What you are asked to do: Only one stretch of the data below is needed. Output the lines from the one with "Definition overwrite (pos" up to and including the one with "(** [rename(a, b)];", exactly as they stand.
*** Block opens ***
(* ===== verification/MonitorStore.v ===== *)
(** The monitor's key/value store ([monitor/src/store.js]): one file per key,
    written through a temporary file and a rename.

    A directory is a map from names to files (inodes) and their bytes.  A [put]
    is the state machine of its system calls: open and truncate the temporary
    file, write it in as many pieces as the system likes, rename it.  Making the
    directory and flushing to disk are left out. *)

From Stdlib Require Import Ascii.
From S2P Require Import Prelude Bytes.
#[local] Open Scope nat_scope.

(** ** Files *)

Record fs := Fs { names : gmap string nat; files : gmap nat bytes; fresh : nat }.

Definition empty_fs : fs := Fs ∅ ∅ 0.

(** No hard links, and files that were handed out. *)
Definition fs_ok (f : fs) : Prop :=
  (forall p q i, names f !! p = Some i -> names f !! q = Some i -> p = q)
  /\ (forall p i, names f !! p = Some i -> i < fresh f).

(** [open(path, "w")] *)
Definition open_trunc (p : string) (f : fs) : nat * fs :=
  match names f !! p with
  | Some i => (i, Fs (names f) (<[i := []]> (files f)) (fresh f))
  | None => (fresh f, Fs (<[p := fresh f]> (names f)) (<[fresh f := []]> (files f)) (S (fresh f)))
  end.

(** Bytes written at a position of a file. *)
Definition overwrite (pos : nat) (b old : bytes) : bytes :=
  take pos old ++ replicate (pos - length old) 0%Z ++ b ++ drop (pos + length b) old.

Definition write_at (i pos : nat) (b : bytes) (f : fs) : fs :=
  Fs (names f) (<[i := overwrite pos b (default [] (files f !! i))]> (files f)) (fresh f).

(** [rename(a, b)]; [None] where there is no [a]. *)
Definition rename (a b : string) (f : fs) : option fs :=
  match names f !! a with
  | Some i => Some (Fs (<[b := i]> (delete a (names f))) (files f) (fresh f))
  | None => None
  end.

(** ** The store *)

(** Where a [put] is; [PFailed] is the exception it throws. *)
Inductive put_pc : Type := POpen | PWrite (file pos : nat) | PRename | PDone | PFailed.
#[export] Instance put_pc_eq_dec : EqDecision put_pc.
Proof. solve_decision. Defined.

Section Store.
Context (dir : string).

Definition path (key : string) : string := dir +:+ "/" +:+ key +:+ ".json".
Definition tmp_path (key : string) : string := path key +:+ ".tmp".

(** [get(key)]; [None] for no file *)
Definition get (key : string) (f : fs) : option bytes := i ← names f !! path key; files f !! i.


(** The next system call of [put(key, val)]; a write takes [n] bytes or one, as the
    system decides. *)
Definition put_step (key : string) (val : bytes) (n : nat) (c : put_pc * fs) : put_pc * fs :=
  let '(pc, f) := c in
  match pc with
  | POpen => let '(i, f') := open_trunc (tmp_path key) f in (PWrite i 0, f')
  | PWrite i pos =>
      if Nat.eqb pos (length val) then (PRename, f) else
      let chunk := take (Nat.max 1 n) (drop pos val) in
      (PWrite i (pos + length chunk), write_at i pos chunk f)
  | PRename => match rename (tmp_path key) (path key) f with Some f' => (PDone, f') | None => (PFailed, f) end
  | PDone | PFailed => (pc, f)
  end.

(** [put] on its own, for as many calls as [ns] gives sizes. *)
Definition put_run (key : string) (val : bytes) (ns : list nat) (c : put_pc * fs) : put_pc * fs :=
  fold_left (fun c n => put_step key val n c) ns c.

(** Two [put]s at once: whose call is next, and the size of its write. *)
Definition race_step (key : string) (v1 v2 : bytes) (c : put_pc * put_pc * fs) (o : bool * nat) : put_pc * put_pc * fs :=
  let '(p1, p2, f) := c in
  if o.1 then let '(p1', f') := put_step key v1 o.2 (p1, f) in (p1', p2, f')
  else let '(p2', f') := put_step key v2 o.2 (p2, f) in (p1, p2', f').

Definition race (key : string) (v1 v2 : bytes) (os : list (bool * nat)) (f : fs) : put_pc * put_pc * fs :=
  fold_left (race_step key v1 v2) os (POpen, POpen, f).

(** ** Names *)

Definition last_char (s : string) : ascii := List.last (String.list_ascii_of_string s) "000"%char.

Lemma last_char_app s t : t <> ""%string -> last_char (s +:+ t) = last_char t.
Proof.
  intros Ht. unfold last_char. induction s as [|d s IH]; [done|]. rewrite string_app_cons. simpl String.list_ascii_of_string.
  rewrite <-IH. destruct (String.list_ascii_of_string (s +:+ t)) eqn:E; [|done]. by destruct s, t.
Qed.

Lemma tmp_not_path k k' : tmp_path k <> path k'.
Proof.
  unfold tmp_path. intros E. apply (f_equal last_char) in E. rewrite last_char_app in E by done.
  unfold path in E. rewrite (string_app_assoc dir), (string_app_assoc _ k'), last_char_app in E by done. done.
Qed.

Lemma path_inj k k' : path k = path k' -> k = k'.
Proof. unfold path. intros E. apply string_app_inj_l, string_app_inj_l in E. by apply string_app_inj_r in E. Qed.

Lemma tmp_path_inj k k' : tmp_path k = tmp_path k' -> k = k'.
Proof. intros E. by apply path_inj, (string_app_inj_r _ _ ".tmp"). Qed.

(** ** One [put] *)

(** The file being written is the temporary one, with what is written so far. *)
Definition put_inv (key : string) (val : bytes) (f0 : fs) (c : put_pc * fs) : Prop :=
  let '(pc, f) := c in
  fs_ok f
  /\ (forall k, get k f = if decide (k = key /\ pc = PDone) then Some val else get k f0)
  /\ match pc with
     | PWrite i pos => names f !! tmp_path key = Some i /\ pos <= length val /\ files f !! i = Some (take pos val)
     | PRename => exists i, names f !! tmp_path key = Some i /\ files f !! i = Some val
     | PFailed => False
     | _ => True
     end.

Lemma get_other f i b k : fs_ok f -> names f !! tmp_path k = Some i -> forall k',
  get k' (Fs (names f) (<[i := b]> (files f)) (fresh f)) = get k' f.
Proof.
  intros [Hinj _] Hi k'. unfold get. cbn [names files]. destruct (names f !! path k') as [j|] eqn:Ej; [|done]. simpl.
  rewrite lookup_insert_ne; [done|]. intros ->. by apply (tmp_not_path k k'), (Hinj _ _ j).
Qed.

Lemma overwrite_append b old : overwrite (length old) b old = old ++ b.
Proof. unfold overwrite. rewrite firstn_all, Nat.sub_diag, drop_ge by lia. simpl. by rewrite app_nil_r. Qed.
Lemma put_step_inv key val n f0 c : put_inv key val f0 c -> put_inv key val f0 (put_step key val n c).
Proof.
  destruct c as [pc f]. intros (Hok & Hget & Hpc). destruct pc as [|i pos| | |]; cbn [put_step]; [| | |by split_and!|done].
  - assert (Hget0 : forall k, get k f = get k f0).
    { intros k. rewrite Hget. by rewrite decide_False by naive_solver. }
    unfold open_trunc. destruct (names f !! tmp_path key) as [i|] eqn:Ei; unfold put_inv.
    + split; [done|]. split; [|cbn; rewrite lookup_insert_eq; split_and!; [done|lia|done]].
      intros k. rewrite (get_other f i [] key Hok Ei). rewrite decide_False by naive_solver. apply Hget0.
    + destruct Hok as [Hinj Hlt]. split; [split; cbn [names fresh]|split].
      * intros p q i [[<- <-]|[Hp Hpi]]%lookup_insert_Some [[<- E]|[Hq Hqi]]%lookup_insert_Some; [done| | |by eapply Hinj].
        -- apply Hlt in Hqi. lia.
        -- apply Hlt in Hpi. lia.
      * intros p i [[_ <-]|[_ Hp]]%lookup_insert_Some; [lia|]. apply Hlt in Hp. lia.
      * intros k. rewrite decide_False by naive_solver. rewrite <-Hget0. unfold get. cbn [names files].
        rewrite lookup_insert_ne by apply tmp_not_path. destruct (names f !! path k) as [j|] eqn:Ej; [|done]. simpl.
        rewrite lookup_insert_ne; [done|]. apply Hlt in Ej. lia.
      * cbn [names files]. rewrite !lookup_insert_eq. split_and!; [done|lia|done].
  - destruct Hpc as (Hi & Hpos & Hf). destruct (Nat.eqb_spec pos (length val)) as [->|Hne].
    + split_and!; [done| |by exists i; rewrite Hf, firstn_all].
      intros k. rewrite Hget. rewrite !decide_False by naive_solver. done.
    + unfold write_at. split_and!.
      * done.
      * intros k. rewrite (get_other f i _ key Hok Hi), Hget. by rewrite !decide_False by naive_solver.
      * done.
      * rewrite length_take, length_drop. lia.
      * cbn [files]. rewrite lookup_insert_eq, Hf. f_equal. simpl.
        pose proof (overwrite_append (take (Nat.max 1 n) (drop pos val)) (take pos val)) as H.
        rewrite length_take, Nat.min_l in H by lia. rewrite H. rewrite length_take, length_drop.
        rewrite <-(take_take_drop val pos (Nat.min (Nat.max 1 n) (length val - pos))). f_equal.
        destruct (Nat.le_ge_cases (Nat.max 1 n) (length val - pos)); [by rewrite Nat.min_l|].
        rewrite Nat.min_r by done. by rewrite !take_ge by (rewrite length_drop; lia).
  - destruct Hpc as (i & Hi & Hf). unfold rename. rewrite Hi. destruct Hok as [Hinj Hlt]. split_and!; [split| |done]; cbn [names files fresh].
    + assert (Hd : forall p j, delete (tmp_path key) (names f) !! p = Some j -> p <> tmp_path key /\ names f !! p = Some j).
      { intros p j Hp. apply lookup_delete_Some in Hp as [? ?]. by split. }
      intros p q j [[<- <-]|[Hp Hpj]]%lookup_insert_Some [[<- E]|[Hq Hqj]]%lookup_insert_Some; [done| | |].
      * apply Hd in Hqj as [Hne Hqj]. destruct Hne. by eapply Hinj.
      * apply Hd in Hpj as [Hne Hpj]. subst j. destruct Hne. by eapply Hinj.
      * apply Hd in Hpj as [_ ?], Hqj as [_ ?]. by eapply Hinj.
    + intros p j [[_ <-]|[_ Hp]]%lookup_insert_Some; [by eapply Hlt|]. apply lookup_delete_Some in Hp as [_ Hp]. by eapply Hlt.
    + intros k. unfold get. cbn [names files]. destruct (decide (k = key)) as [->|Hk].
      * rewrite decide_True by done. rewrite lookup_insert_eq. simpl. done.
      * rewrite decide_False by naive_solver. rewrite lookup_insert_ne by (intros E; by apply Hk, eq_sym, path_inj).
        rewrite lookup_delete_ne by apply tmp_not_path. specialize (Hget k). rewrite decide_False in Hget by naive_solver. exact Hget.
Qed.

(** How many more calls a [put] takes at most. *)
Definition put_rank (val : bytes) (pc : put_pc) : nat :=
  match pc with POpen => length val + 3 | PWrite _ pos => length val - pos + 2 | PRename => 1 | PDone | PFailed => 0 end.

Lemma put_step_rank key val n f0 c :
  put_inv key val f0 c -> put_rank val (put_step key val n c).1 <= put_rank val c.1 - 1.
Proof.
  destruct c as [pc f]. intros (_ & _ & Hpc). destruct pc as [|i pos| | |]; cbn [put_step]; [| | |done|done].
  - unfold open_trunc. destruct (names f !! tmp_path key); simpl; lia.
  - destruct Hpc as (_ & Hpos & _). destruct (Nat.eqb_spec pos (length val)) as [->|Hne]; simpl; [lia|].
    rewrite length_take, length_drop. lia.
  - destruct Hpc as (i & Hi & _). unfold rename. by rewrite Hi.
Qed.

Lemma put_run_inv key val ns f0 c :
  put_inv key val f0 c -> put_inv key val f0 (put_run key val ns c)
  /\ put_rank val (put_run key val ns c).1 <= put_rank val c.1 - length ns.
Proof.
  unfold put_run. revert c. induction ns as [|n ns IH]; intros c H; simpl; [split; [done|lia]|].
  pose proof (put_step_rank key val n f0 c H). destruct (IH _ (put_step_inv key val n f0 c H)). split; [done|lia].
Qed.

(** C30: A [put] replaces a value all at once.  Stopped after any number of its
    system calls, whatever the pieces the file is written in and whatever an
    earlier crash left, it has not thrown, and every key reads as before, except
    that its own reads as the new value once the rename is done; and it is done
    after as many calls as the value has bytes, and three. *)
Theorem put_is_atomic (key : string) (val : bytes) (f : fs) (ns : list nat) :
  fs_ok f ->
  let '(pc, f') := put_run key val ns (POpen, f) in
  fs_ok f' /\ pc <> PFailed
  /\ (forall k, get k f' = if decide (k = key /\ pc = PDone) then Some val else get k f)
  /\ (length val + 3 <= length ns -> pc = PDone).
Proof.
  intros Hok. assert (H0 : put_inv key val f (POpen, f)).
  { split_and!; [done| |done]. intros k. by rewrite decide_False by naive_solver. }
  destruct (put_run_inv key val ns f _ H0) as [Hi Hr]. destruct (put_run key val ns (POpen, f)) as [pc f'].
  destruct Hi as (Hok' & Hget & Hpc). split_and!; [done|by intros ->|done|].
  intros Hl. simpl in Hr. destruct pc; simpl in Hr; try lia; done.
Qed.

(** Two [put]s of one key at once break the store: both write the one
    temporary file, so the first can put a half-written file, here an empty one,
    in the key's place, and the second then throws for want of a file to rename. *)
Theorem overlapping_puts_tear (key : string) (b1 b2 : Z) (v1 v2 : bytes) :
  exists os1 os2 i f1 f2,
    race key (b1 :: v1) (b2 :: v2) os1 empty_fs = (PDone, PWrite i 0, f1) /\ get key f1 = Some []
    /\ race key (b1 :: v1) (b2 :: v2) (os1 ++ os2) empty_fs = (PDone, PFailed, f2).
Proof.
  exists [(true, 0); (true, S (length v1)); (true, 0); (false, 0); (true, 0)], [(false, S (length v2)); (false, 0); (false, 0)], 0.
  assert (Hchunk : forall b (v : bytes), take (Nat.max 1 (S (length v))) (drop 0 (b :: v)) = b :: v)
    by (intros b v; apply take_ge; simpl; lia).
  set (F := fun c => Fs (<[tmp_path key := 0]> ∅) (<[0 := c]> ∅) 1).
  assert (S1 : race_step key (b1 :: v1) (b2 :: v2) (POpen, POpen, empty_fs) (true, 0) = (PWrite 0 0, POpen, F [])) by done.
  assert (S2 : race_step key (b1 :: v1) (b2 :: v2) (PWrite 0 0, POpen, F []) (true, S (length v1))
               = (PWrite 0 (S (length v1)), POpen, F (b1 :: v1))).
  { unfold race_step, put_step. cbn [fst snd Nat.eqb length]. rewrite Hchunk. unfold write_at, F. cbn [names files fresh].
    rewrite lookup_insert_eq, insert_insert_eq. f_equal. unfold overwrite. simpl. by rewrite app_nil_r. }
  assert (S3 : race_step key (b1 :: v1) (b2 :: v2) (PWrite 0 (S (length v1)), POpen, F (b1 :: v1)) (true, 0)
               = (PRename, POpen, F (b1 :: v1))).
  { unfold race_step, put_step. cbn [fst snd length]. by rewrite Nat.eqb_refl. }
  assert (S4 : race_step key (b1 :: v1) (b2 :: v2) (PRename, POpen, F (b1 :: v1)) (false, 0) = (PRename, PWrite 0 0, F [])).
  { unfold race_step, put_step, open_trunc, F. cbn [fst snd names files fresh]. by rewrite lookup_insert_eq, insert_insert_eq. }
  set (G := fun c => Fs (<[path key := 0]> ∅) (<[0 := c]> ∅) 1).
  assert (S5 : race_step key (b1 :: v1) (b2 :: v2) (PRename, PWrite 0 0, F []) (true, 0) = (PDone, PWrite 0 0, G [])).
  { unfold race_step, put_step, rename, F, G. cbn [fst snd names files fresh]. rewrite lookup_insert_eq.
    by rewrite delete_insert_id by apply lookup_empty. }
  assert (S6 : race_step key (b1 :: v1) (b2 :: v2) (PDone, PWrite 0 0, G []) (false, S (length v2))
               = (PDone, PWrite 0 (S (length v2)), G (b2 :: v2))).
  { unfold race_step, put_step. cbn [fst snd Nat.eqb length]. rewrite Hchunk. unfold write_at, G. cbn [names files fresh].
    rewrite lookup_insert_eq, insert_insert_eq. f_equal. unfold overwrite. simpl. by rewrite app_nil_r. }
  assert (S7 : race_step key (b1 :: v1) (b2 :: v2) (PDone, PWrite 0 (S (length v2)), G (b2 :: v2)) (false, 0)
               = (PDone, PRename, G (b2 :: v2))).
  { unfold race_step, put_step. cbn [fst snd length]. by rewrite Nat.eqb_refl. }
  assert (S8 : race_step key (b1 :: v1) (b2 :: v2) (PDone, PRename, G (b2 :: v2)) (false, 0) = (PDone, PFailed, G (b2 :: v2))).
  { unfold race_step, put_step, rename, G. cbn [fst snd names files fresh].
    rewrite lookup_insert_ne by (intros E; by apply (tmp_not_path key key)). by rewrite lookup_empty. }
  exists (G []), (G (b2 :: v2)). unfold race. cbn [fold_left app]. rewrite S1, S2, S3, S4, S5, S6, S7, S8.
  split_and!; [done| |done]. unfold get, G. cbn [names files]. by rewrite lookup_insert_eq.
Qed.
End Store.

Lemma put_is_atomic_witness :
  fs_ok empty_fs
  /\ let '(pc, f) := put_run "data" "state" [123; 125]%Z [5; 1; 1; 1; 9] (POpen, empty_fs) in
     pc = PDone /\ get "data" "state" f = Some [123; 125]%Z /\ get "data" "health" f = None.
Proof.
  assert (H0 : fs_ok empty_fs) by (split; cbn; [intros p q i Hp|intros p i Hp]; by rewrite lookup_empty in Hp).
  split; [done|]. pose proof (put_is_atomic "data" "state" [123; 125]%Z empty_fs [5; 1; 1; 1; 9] H0) as H.
  destruct (put_run _ _ _ _ _) as [pc f]. destruct H as (_ & _ & Hg & Hd). specialize (Hd (le_n 5)). subst pc.
  split; [done|]. rewrite !Hg. split; reflexivity.
Defined.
*** Block closes ***
Response for this exercise:
Definition overwrite (pos : nat) (b old : bytes) : bytes :=
  take pos old ++ replicate (pos - length old) 0%Z ++ b ++ drop (pos + length b) old.

Definition write_at (i pos : nat) (b : bytes) (f : fs) : fs :=
  Fs (names f) (<[i := overwrite pos b (default [] (files f !! i))]> (files f)) (fresh f).

(** [rename(a, b)]; [None] where there is no [a]. *)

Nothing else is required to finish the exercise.